The plan was developed in a "vacuum," according to the staff report, "with virtually all input coming from a select few in the environmentalist community." That select group included the Heritage Forest Campaign, the Wilderness Society, the Natural Resources Defense Council, the Earthjustice Legal Defense Fund, the Audubon Society and the Sierra Club.
Though the subcommittee found such collusion "of serious concern," it was troubled equally by "the lack of any evidence of even a token effort by the [Clinton] administration to involve other interested parties." According to the report: "This disregard for any balance in the advice being solicited is evidence of both the pretextual nature of the decision, which had clearly already been made, and of a lack of concern for any adverse consequences on the affected users of the forest lands in question."
But greens say the public was intimately involved in what they portray as an overwhelmingly popular decision. "This was a process that was very open, and that in fact had more comments from citizens than any other rule ever developed," a lawyer for the Earthjustice Legal Defense Fund told an Idaho newspaper.

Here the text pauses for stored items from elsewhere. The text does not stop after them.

(** * LiveMate text-formatting engine

    A shallow embedding of [lib/formatting-actions], [lib/advanced-formatting]
    and the [applyFormatting] callback of [hooks/use-text-formatting], with the
    properties of the style detectors/appliers, the selection-context resolver
    and the toggle orchestrator.

    JavaScript strings are sequences of UTF-16 code units; a code unit is an
    [N] and a string a [list] of them.  Offsets into strings and documents are
    natural numbers; the signed indices of [String.prototype.slice] are [Z]. *)

From Stdlib Require Import Ascii String.
From Stdlib Require Import List Bool Arith NArith ZArith Lia.
Import ListNotations.

(* ================================================================== *)
(** * JavaScript strings *)
(* ================================================================== *)

Definition char := N.
Definition jsstring := list char.

(** A string literal of the source, as code units. *)
Definition lit (s : string) : jsstring :=
  map N_of_ascii (list_ascii_of_string s).
Arguments lit s%_string.

Definition char_eqb (a b : char) : bool := N.eqb a b.

Fixpoint jsstring_eqb (a b : jsstring) : bool :=
  match a, b with
  | [], [] => true
  | x :: a', y :: b' => char_eqb x y && jsstring_eqb a' b'
  | _, _ => false
  end.

(** ECMAScript [WhiteSpace] and [LineTerminator] code units: what
    [String.prototype.trim] strips and what the regular-expression class
    [\s] matches. *)
Definition is_ws (c : char) : bool :=
  ((9 <=? c) && (c <=? 13) || (c =? 32) || (c =? 160) || (c =? 5760)
   || (8192 <=? c) && (c <=? 8202) || (c =? 8232) || (c =? 8233)
   || (c =? 8239) || (c =? 8287) || (c =? 12288) || (c =? 65279))%N.

Fixpoint dropWhile (f : char -> bool) (s : jsstring) : jsstring :=
  match s with
  | [] => []
  | c :: r => if f c then dropWhile f r else s
  end.

Fixpoint takeWhile (f : char -> bool) (s : jsstring) : jsstring :=
  match s with
  | [] => []
  | c :: r => if f c then c :: takeWhile f r else []
  end.

Definition trimStart (s : jsstring) : jsstring := dropWhile is_ws s.
Definition trimEnd (s : jsstring) : jsstring := rev (dropWhile is_ws (rev s)).

(** [s.trim()] *)
Definition trim (s : jsstring) : jsstring := trimEnd (trimStart s).

(** [s.startsWith(p)] *)
Definition startsWith (s p : jsstring) : bool :=
  jsstring_eqb (firstn (length p) s) p.

(** [s.endsWith(p)] *)
Definition endsWith (s p : jsstring) : bool :=
  (length p <=? length s) && jsstring_eqb (skipn (length s - length p) s) p.

(** [s.slice(b, e)]: a negative index counts from the end, both indices are
    clamped to the string, and an empty span yields the empty string. *)
Definition slice (s : jsstring) (b e : Z) : jsstring :=
  let len := Z.of_nat (length s) in
  let from := if (b <? 0)%Z then Z.max (len + b) 0 else Z.min b len in
  let to := if (e <? 0)%Z then Z.max (len + e) 0 else Z.min e len in
  firstn (Z.to_nat (to - from)) (skipn (Z.to_nat from) s).

(** [s[i] === c]; an index past the end reads [undefined], equal to no
    character. *)
Definition charAtIs (s : jsstring) (i : nat) (c : char) : bool :=
  match nth_error s i with
  | Some x => char_eqb x c
  | None => false
  end.

(* ================================================================== *)
(** * Anchored regular expressions of the source

    The three patterns of the source, [/^#+\s+/], [/^[-*]\s/] and
    [/^[-*]\s+/], are sequences of character classes, each taken once or
    under a greedy [+], anchored at the start.  [matchSeq] is the
    backtracking matcher for such sequences: it returns what follows the
    first match in the engine's priority order. *)
(* ================================================================== *)

Inductive atom : Type :=
| One (cls : char -> bool)
| Plus (cls : char -> bool).

Fixpoint matchSeq (p : list atom) : jsstring -> option jsstring :=
  match p with
  | [] => fun s => Some s
  | One cls :: p' =>
      fun s =>
        match s with
        | c :: r => if cls c then matchSeq p' r else None
        | [] => None
        end
  | Plus cls :: p' =>
      fix plus (s : jsstring) : option jsstring :=
        match s with
        | c :: r =>
            if cls c then
              match plus r with
              | Some rest => Some rest
              | None => matchSeq p' r
              end
            else None
        | [] => None
        end
  end.

(** [re.test(s)] for an anchored pattern. *)
Definition regexTest (p : list atom) (s : jsstring) : bool :=
  match matchSeq p s with
  | Some _ => true
  | None => false
  end.

(** [s.replace(re, '')] for an anchored pattern without the [g] flag. *)
Definition regexStrip (p : list atom) (s : jsstring) : jsstring :=
  match matchSeq p s with
  | Some rest => rest
  | None => s
  end.

Definition ch (a : ascii) : char := N_of_ascii a.
Arguments ch a%_char.

Definition is_hash (c : char) : bool := char_eqb c (ch "#").
Definition is_bullet_mark (c : char) : bool :=
  char_eqb c (ch "-") || char_eqb c (ch "*").

(** [/^#+\s+/] *)
Definition reHeaderPrefix : list atom := [Plus is_hash; Plus is_ws].
(** [/^[-*]\s/] *)
Definition reBulletTest : list atom := [One is_bullet_mark; One is_ws].
(** [/^[-*]\s+/] *)
Definition reBulletPrefix : list atom := [One is_bullet_mark; Plus is_ws].

(* ================================================================== *)
(** * lib/formatting-actions *)
(* ================================================================== *)

Inductive FormatType : Type :=
| bold | italic | underline | strikethrough | h1 | h2 | h3 | bullet.

Record FormatState : Type := mkFormatState {
  fs_bold : bool;
  fs_italic : bool;
  fs_underline : bool;
  fs_strikethrough : bool;
  fs_h1 : bool;
  fs_h2 : bool;
  fs_h3 : bool;
  fs_bullet : bool
}.

(** ** Bold *)

(** The condition shared by [isBold] and the loop of [removeBold]. *)
Definition boldWrapped (t : jsstring) : bool :=
  startsWith t (lit "<b>") && endsWith t (lit "</b>") && (7 <? length t).

Definition isBold (text : jsstring) : bool :=
  let trimmed := trim text in
  boldWrapped trimmed.

Definition applyBold (text : jsstring) : jsstring :=
  lit "<b>" ++ text ++ lit "</b>".

(** The [while] loop of [removeBold]; every iteration shortens [result], so
    [length result] iterations are enough (see [removeBoldLoop_exit]). *)
Fixpoint removeBoldLoop (fuel : nat) (result : jsstring) : jsstring :=
  match fuel with
  | O => result
  | S fuel' =>
      if boldWrapped result
      then removeBoldLoop fuel' (slice result 3 (-4))
      else result
  end.

Definition removeBold (text : jsstring) : jsstring :=
  let result := trim text in
  removeBoldLoop (length result) result.

Definition toggleBold (text : jsstring) : jsstring :=
  if isBold text then removeBold text else applyBold text.

(** ** Italic *)

Definition italicWrapped (t : jsstring) : bool :=
  startsWith t (lit "<i>") && endsWith t (lit "</i>") && (7 <? length t).

Definition isItalic (text : jsstring) : bool :=
  let trimmed := trim text in
  if startsWith trimmed (lit "<b>") || endsWith trimmed (lit "</b>")
  then false
  else italicWrapped trimmed.

Definition applyItalic (text : jsstring) : jsstring :=
  lit "<i>" ++ text ++ lit "</i>".

Fixpoint removeItalicLoop (fuel : nat) (result : jsstring) : jsstring :=
  match fuel with
  | O => result
  | S fuel' =>
      if italicWrapped result then
        if startsWith result (lit "<b>") || endsWith result (lit "</b>")
        then result (* break *)
        else removeItalicLoop fuel' (slice result 3 (-4))
      else result
  end.

Definition removeItalic (text : jsstring) : jsstring :=
  let result := trim text in
  removeItalicLoop (length result) result.

Definition toggleItalic (text : jsstring) : jsstring :=
  if isItalic text then removeItalic text else applyItalic text.

(** ** Strikethrough *)

Definition isStrikethrough (text : jsstring) : bool :=
  let trimmed := trim text in
  startsWith trimmed (lit "~~") && endsWith trimmed (lit "~~")
  && (4 <? length trimmed).

Definition applyStrikethrough (text : jsstring) : jsstring :=
  lit "~~" ++ text ++ lit "~~".

Definition removeStrikethrough (text : jsstring) : jsstring :=
  let trimmed := trim text in
  if isStrikethrough trimmed then slice trimmed 2 (-2) else text.

Definition toggleStrikethrough (text : jsstring) : jsstring :=
  if isStrikethrough text then removeStrikethrough text
  else applyStrikethrough text.

(** ** Underline *)

Definition isUnderline (text : jsstring) : bool :=
  let trimmed := trim text in
  startsWith trimmed (lit "<u>") && endsWith trimmed (lit "</u>")
  && (7 <? length trimmed).

Definition applyUnderline (text : jsstring) : jsstring :=
  lit "<u>" ++ text ++ lit "</u>".

Definition removeUnderline (text : jsstring) : jsstring :=
  let trimmed := trim text in
  if isUnderline trimmed then slice trimmed 3 (-4) else text.

Definition toggleUnderline (text : jsstring) : jsstring :=
  if isUnderline text then removeUnderline text else applyUnderline text.

(** ** Headers *)

(** The [while] loop of [getHeaderLevel]: [level] only grows while it is
    below [trimmed.length], so [length trimmed] iterations are enough. *)
Fixpoint headerLevelLoop (fuel : nat) (trimmed : jsstring) (level : nat) : nat :=
  match fuel with
  | O => level
  | S fuel' =>
      if (level <? length trimmed) && charAtIs trimmed level (ch "#")
      then headerLevelLoop fuel' trimmed (S level)
      else level
  end.

Definition getHeaderLevel (text : jsstring) : nat :=
  let trimmed := trim text in
  let level := headerLevelLoop (length trimmed) trimmed 0 in
  if (0 <? level) && (level <=? 3) && charAtIs trimmed level (ch " ")
  then level
  else 0.

Definition isH1 (text : jsstring) : bool := getHeaderLevel text =? 1.
Definition isH2 (text : jsstring) : bool := getHeaderLevel text =? 2.
Definition isH3 (text : jsstring) : bool := getHeaderLevel text =? 3.

Definition applyH1 (text : jsstring) : jsstring :=
  let trimmed := trim text in
  let cleanedText := regexStrip reHeaderPrefix trimmed in
  lit "# " ++ cleanedText.

Definition applyH2 (text : jsstring) : jsstring :=
  let trimmed := trim text in
  let cleanedText := regexStrip reHeaderPrefix trimmed in
  lit "## " ++ cleanedText.

Definition applyH3 (text : jsstring) : jsstring :=
  let trimmed := trim text in
  let cleanedText := regexStrip reHeaderPrefix trimmed in
  lit "### " ++ cleanedText.

Definition removeHeader (text : jsstring) : jsstring :=
  let trimmed := trim text in
  regexStrip reHeaderPrefix trimmed.
Lemma is_set_some id : is_set id = true -> exists i, id = Some i /\ nonempty i = true.
Proof. destruct id as [i|]; simpl; [eauto|discriminate]. Qed.

Lemma images_update k d id f :
  usable d = true ->
  (forall x, field "image" (f x) = field "image" x) ->
  images k (with_collection k (update_first id f (records k d)) d) = images k d.
Proof.
  intros U H. unfold images.
  rewrite records_with_collection by (now apply usable_object).
  now apply update_first_map.
Qed.

End DocFacts.

(* ================================================================== *)
(** * The tags field *)
(* ================================================================== *)

Module FormFacts.
Import Js Json Hub Shape JsFacts JsonFacts HubFacts DocFacts Forms.

Local Arguments str : simpl never.
Local Arguments get : simpl never.
Local Arguments same_str : simpl never.
Local Arguments N.eqb : simpl never.

Lemma array_join_strings number_text l :
  array_join number_text (map VStr l) = Val (join l).
Proof.
  unfold array_join. induction l as [|x r IH]; [reflexivity|].
  destruct r as [|y r]; [reflexivity|].
  cbn [map to_text] in *. rewrite IH. reflexivity.
Qed.

Lemma split_free s : comma_free s = true -> split 44 s = [s].
Proof.
  induction s as [|c r IH]; [reflexivity|]. unfold comma_free. cbn [forallb split].
  intros H. apply andb_prop in H as [H1 H2]. apply negb_true_iff in H1.
  rewrite H1, (IH H2). reflexivity.
Qed.

Lemma split_app x rest :
  comma_free x = true -> split 44 (x ++ 44%N :: rest) = x :: split 44 rest.
Proof.
  induction x as [|c r IH]; [reflexivity|]. unfold comma_free. cbn [forallb].
  intros H. apply andb_prop in H as [H1 H2]. apply negb_true_iff in H1.
  cbn [app split]. rewrite H1, (IH H2). reflexivity.
Qed.

Lemma split_join l :
  l <> [] -> forallb comma_free l = true -> split 44 (join l) = l.
Proof.
  induction l as [|x r IH]; [congruence|]. intros _ H. cbn [forallb] in H.
  apply andb_prop in H as [Hx Hr].
  destruct r as [|y r]; [now apply split_free|].
  rewrite join_cons2, split_app by exact Hx. f_equal. apply IH; [discriminate|exact Hr].
Qed.

Lemma split_pieces s : forallb comma_free (split 44 s) = true.
Proof.
  induction s as [|c r IH]; [reflexivity|]. cbn [split].
  destruct (N.eqb c 44) eqn:E; [exact IH|].
  destruct (split 44 r) as [|h t]; cbn [forallb] in *.
  - unfold comma_free. cbn [forallb]. now rewrite E.
  - apply andb_prop in IH as [H1 H2]. rewrite H2, andb_true_r.
    unfold comma_free in *. cbn [forallb]. now rewrite E, H1.
Qed.

Lemma trim_start_keeps (p : N -> bool) s :
  forallb p s = true -> forallb p (trim_start s) = true.
Proof.
  induction s as [|c r IH]; [reflexivity|]. cbn [trim_start forallb].
  intros H. destruct (is_space c); [|exact H].
  apply andb_prop in H as [_ H]. auto.
Qed.

Lemma forallb_rev (A : Type) (p : A -> bool) l :
  forallb p l = true -> forallb p (rev l) = true.
Proof.
  rewrite !forallb_forall. intros H x Hx. apply H. now apply in_rev.
Qed.

Lemma trim_keeps (p : N -> bool) s :
  forallb p s = true -> forallb p (trim s) = true.
Proof.
  intros H. unfold trim, trim_end.
  now apply forallb_rev, trim_start_keeps, forallb_rev, trim_start_keeps.
Qed.

Lemma tags_of_comma_free v : forallb comma_free (tags_of v) = true.
Proof.
  unfold tags_of. apply forallb_forall. intros t H.
  apply filter_In in H as [H _]. apply in_map_iff in H as (x & <- & Hx).
  apply trim_keeps. pose proof (split_pieces v) as P.
  rewrite forallb_forall in P. now apply P.
Qed.

Lemma tags_of_fixed l :
  Forall (fun t => nonempty t = true /\ trim t = t) l ->
  filter nonempty (map trim l) = l.
Proof.
  induction 1 as [|t l [N T] _ IH]; [reflexivity|].
  cbn [map filter]. now rewrite T, N, IH.
Qed.

Lemma tags_of_join v : tags_of (join (tags_of v)) = tags_of v.
Proof.
  destruct (tags_of v) as [|t l] eqn:E; [reflexivity|].
  rewrite <- E. unfold tags_of at 1.
  rewrite split_join.
  - apply tags_of_fixed, tags_of_trimmed.
  - rewrite E. discriminate.
  - apply tags_of_comma_free.
Qed.

Lemma split_nonempty s : split 44 s <> [].
Proof.
  destruct s as [|c r]; [discriminate|]. cbn [split].
  destruct (N.eqb c 44); [discriminate|]. destruct (split 44 r); discriminate.
Qed.

Lemma join_split s : join (split 44 s) = s.
Proof.
  induction s as [|c r IH]; [reflexivity|]. cbn [split].
  pose proof (split_nonempty r) as Hne.
  destruct (N.eqb c 44) eqn:E.
  - apply N.eqb_eq in E. subst c.
    destruct (split 44 r) as [|h t]; [congruence|].
    rewrite join_cons2, IH. reflexivity.
  - destruct (split 44 r) as [|h t]; [congruence|].
    destruct t as [|h' t].
    + cbn [join] in *. now rewrite IH.
    + rewrite join_cons2 in *. cbn [app]. now rewrite IH.
Qed.

(** The tags [saveWork] reads from pieces written between commas. *)
Lemma tags_of_pieces pieces :
  pieces <> [] -> forallb comma_free pieces = true ->
  tags_of (join pieces) = filter nonempty (map trim pieces).
Proof. intros Hne F. unfold tags_of. now rewrite split_join. Qed.

(** [String(v)] returns exactly on the values that can be printed. *)
Lemma to_text_printable number_text v :
  if printable v then exists t, to_text number_text v = Val t
  else to_text number_text v = Throw TypeError.
Proof.
  induction v as [|b|lit|s|l IH|ps IH] using value_induction;
    try (cbn; eauto; fail).
  - destruct b; cbn; eauto.
  - cbn [printable to_text].
    induction IH as [|x r Hx _ IHr]; [cbn; eauto|].
    cbn [forallb].
    assert (Hx' : if printable x
                  then exists t,
                         match x with
                         | VNull => Val []
                         | _ => to_text number_text x
                         end = Val t
                  else match x with
                       | VNull => Val []
                       | _ => to_text number_text x
                       end = Throw TypeError).
    { destruct x; try exact Hx. cbn. eauto. }
    destruct (printable x).
    + destruct Hx' as (t & ->). cbn [andb].
      destruct r as [|y r]; [cbn; eauto|].
      destruct (forallb printable (y :: r)).
      * destruct IHr as (ts & ->). eauto.
      * rewrite IHr. reflexivity.
    + cbn [andb]. rewrite Hx'. reflexivity.
  - cbn [printable to_text].
    destruct (lookup (str "toString") ps); eauto.
Qed.

(** The editor raises on the tags exactly when their text cannot be
    built. *)
Lemma tags_text_joins number_text w t :
  get (Some w) (str "tags") = Val t ->
  (joins t = Val tt <-> exists text, tags_text number_text w = Val text).
Proof.
  intros G. unfold tags_text, joins. rewrite G.
  destruct (truthy t); [|split; eauto].
  destruct t as [[| | | |l|]|];
    try (split; [discriminate|intros (text & E); discriminate]).
  unfold array_join.
  pose proof (to_text_printable number_text (VArr l)) as P.
  cbn [printable] in P. destruct (forallb printable l).
  - split; [intros _; exact P|reflexivity].
  - rewrite P. split; [discriminate|intros (text & E); discriminate].
Qed.

End FormFacts.


(* ================================================================== *)
(** * The claims of the specification *)
(* ================================================================== *)

Import Js Json Hub Shape JsFacts JsonFacts HubFacts DocFacts.
Import Forms FormFacts.

(** C1.  Round trip of the store.  For every valid document [d] and every
    state, [saveDB d] runs to its end and a [loadDB] after it returns [d]
    itself. *)
Theorem C1_save_then_load (d : value) (s : state) :
  valid_document d = true ->
  outcome (saveDB d) s = Val tt /\ document (after (saveDB d) s) = Val d.
Proof.
  intros V. assert (U := valid_usable d V).
  destruct (saveDB_run d s U) as (E & St & _).
  unfold outcome. rewrite E. split; [reflexivity|].
  apply holds_stored; auto using usable_storable.
Qed.

(** C1 on a document with one thought. *)
Lemma C1_save_then_load_witness :
  valid_document Sample.doc1 = true
  /\ document (after (saveDB Sample.doc1) initial) = Val Sample.doc1.
Proof.
  split; [reflexivity|].
  apply (C1_save_then_load Sample.doc1 initial). reflexivity.
Defined.

(** C2.  [loadDB] never raises: every state of the storage slot gives a
    document.  When the slot is absent or its text is not JSON, the document
    is the default one: its [thoughts], [work], [projects] and [messages]
    are empty arrays, its [admin] is [null], it has no other property, and
    it is a valid document. *)
Theorem C2_load_never_raises (s : state) :
  exists d,
    document s = Val d
    /\ (unreadable s = true ->
        d = DEFAULT_DB
        /\ d = VObj [(str "thoughts", VArr []); (str "work", VArr []);
                     (str "projects", VArr []); (str "messages", VArr []);
                     (str "admin", VNull)]
        /\ field "thoughts" d = Some (VArr [])
        /\ field "work" d = Some (VArr [])
        /\ field "projects" d = Some (VArr [])
        /\ field "messages" d = Some (VArr [])
        /\ field "admin" d = Some VNull
        /\ truthy (field "admin" d) = false
        /\ valid_document d = true).
Proof.
  assert (D : forall d, d = DEFAULT_DB ->
                d = DEFAULT_DB
                /\ d = VObj [(str "thoughts", VArr []); (str "work", VArr []);
                             (str "projects", VArr []);
                             (str "messages", VArr []); (str "admin", VNull)]
                /\ field "thoughts" d = Some (VArr [])
                /\ field "work" d = Some (VArr [])
                /\ field "projects" d = Some (VArr [])
                /\ field "messages" d = Some (VArr [])
                /\ field "admin" d = Some VNull
                /\ truthy (field "admin" d) = false
                /\ valid_document d = true).
  { intros d ->. repeat split. }
  unfold document, outcome, unreadable. rewrite loadDB_cases.
  destruct (storage s) as [raw|].
  - destruct (nonempty raw).
    + destruct (parse raw); eexists; (split; [reflexivity|]).
      * discriminate.
      * intros _. now apply D.
    + eexists. split; [reflexivity|]. intros _. now apply D.
  - eexists. split; [reflexivity|]. intros _. now apply D.
Qed.

(** C2 on a slot that holds the text [{oops]. *)
Lemma C2_load_never_raises_witness :
  unreadable Sample.corrupt = true
  /\ document Sample.corrupt = Val DEFAULT_DB
  /\ exists d, document Sample.corrupt = Val d
               /\ field "thoughts" d = Some (VArr [])
               /\ field "admin" d = Some VNull.
Proof.
  split; [reflexivity|].
  destruct (C2_load_never_raises Sample.corrupt) as (d & E & D).
  destruct (D eq_refl) as (D1 & _ & T & _ & _ & _ & A & _).
  split; [rewrite E; f_equal; exact D1|].
  exists d. split; [exact E|]. split; [exact T|exact A].
Defined.

(** C3 as stated fails: the id comes from the random source and nothing
    compares it with the ids already stored.  From a valid document with
    one thought, a second [saveThought] that draws the id of the first
    stores two thoughts with that id. *)
Lemma C3_same_id_twice :
  holds Sample.one_thought Sample.doc1
  /\ valid_document Sample.doc1 = true
  /\ distinct_ids (records "thoughts" Sample.doc1) = true
  /\ holds (after (saveThought (str "B") [] [] NoFile Sample.uid0 Sample.now1)
              Sample.one_thought) Sample.doc2
  /\ ids (records "thoughts" Sample.doc2) = [Sample.uid0; Sample.uid0]
  /\ distinct_ids (records "thoughts" Sample.doc2) = false.
Proof. repeat split; vm_compute; reflexivity. Qed.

What isn't often acknowledged, however, is how easily the public-hearing process can be manipulated by national special-interest groups with the resources and reach to orchestrate mass e-mail and letter-writing campaigns (especially when such campaigns are an organization's raison d'6tre and are underwritten by green-leaning foundations, as they were in this case).
Too often failed by the process are those most directly affected by the decisions. They tend to be relatively few in number, individualists who eschew affiliation with Washington activist groups, and usually are too busy scraping out a living off the land to attend public hearings they long ago recognized as the window dressing that they are.
Government Bookkeeping Better, But Still Below Par
The difference between a D-plus and a C-minus: that is the way House Government Reform subcommittee on Government Efficiency Chairman Steve Horn of California measures the federal government's progress toward financial accountability between fiscal 1999 and 2000.
The federal government recently failed its consolidated financial audits for the fourth consecutive year, as the General Accounting Office deemed Uncle Sam's overall financial statements too unreliable to trust. But Horn, who gives federal agencies annual grades on such things, was able at least to announce some modest improvements.
For once all major federal agencies actually submitted their audits to Congress by the March 1 deadline, and a record 18 of 24 major agencies had clean audits. On average, however, these signs of progress only earned agencies an average overall grade of C-minus, a meager improvement over 1999's D-plus.
NASA, the Small Business Administration and the Department of Energy this year received A grades from Horn -- which doesn't necessarily mean they're the most efficient and waste-free government agencies, but only that they're better than others at keeping track of their waste and inefficiency.
Failing grades were meted out to the departments of Defense and Agriculture, as well as the Agency for International Development. The Environmental Protection Agency showed notable improvement, raising its grade from a D-minus in 1999 to a B-minus in 2000. Even the Department of Housing and Urban Development seems to be making (modest) progress, trading in a failing grade in 1999 for a D-plus in 2000.